Collected data entries
(** ** The component that does nothing *)
Module NopComponent.
Definition KIND : string := "nop_component".
Record NopComponentConfig : Type := mkNopComponentConfig {
  nc_grpc : Grpc.ClientConfig;
  nc_field : string;
}.
Record NopComponent : Type := mkNopComponent {
  np_id : ID;
  np_config : NopComponentConfig;
}.
Definition NopComponentConfig_default : NopComponentConfig := mkNopComponentConfig Grpc.ClientConfig_default "".
Definition new (id : ID) : NopComponent := mkNopComponent id NopComponentConfig_default.
Definition new_with_config (id : ID) (config : NopComponentConfig) : NopComponent := mkNopComponent id config.
Definition validate (_ : NopComponentConfig) : Result unit ConfigurationError := Ok tt.
Definition start (c : NopComponent) : NopComponent * Result unit ComponentError := (c, Ok tt).
Definition kind : panics Kind :=
  match Kind_new KIND with
  | Ok k => Done k
  | Err _ => Panic "called `Result::unwrap()` on an `Err` value"
  end.
Definition nop_build `{UnicodeTables} (name : string) : panics (Result NopComponent ComponentError) :=
  k ← kind;
  Done (match ID_new_with_name k name with
        | Err e => Err (ComponentError_ConfigError (IdError_fmt e))
        | Ok id => Ok (new id)
        end).
Definition nop_build_with_config `{UnicodeTables} (name : string) (config : NopComponentConfig)
    : panics (Result NopComponent ComponentError) :=
  k ← kind;
  Done (match ID_new_with_name k name with
        | Err e => Err (ComponentError_ConfigError (IdError_fmt e))
        | Ok id => Ok (new_with_config id config)
        end).
End NopComponent.
Close Scope string_scope.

BRIEF –
Nothing but the lines from the one holding "Ok (new id)" through the last line of the data may be output, and each must match exactly.

RESPONSE BELOW –
        | Ok id => Ok (new id)
        end).
Definition nop_build_with_config `{UnicodeTables} (name : string) (config : NopComponentConfig)
    : panics (Result NopComponent ComponentError) :=
  k ← kind;
  Done (match ID_new_with_name k name with
        | Err e => Err (ComponentError_ConfigError (IdError_fmt e))
        | Ok id => Ok (new_with_config id config)
        end).
End NopComponent.
Close Scope string_scope.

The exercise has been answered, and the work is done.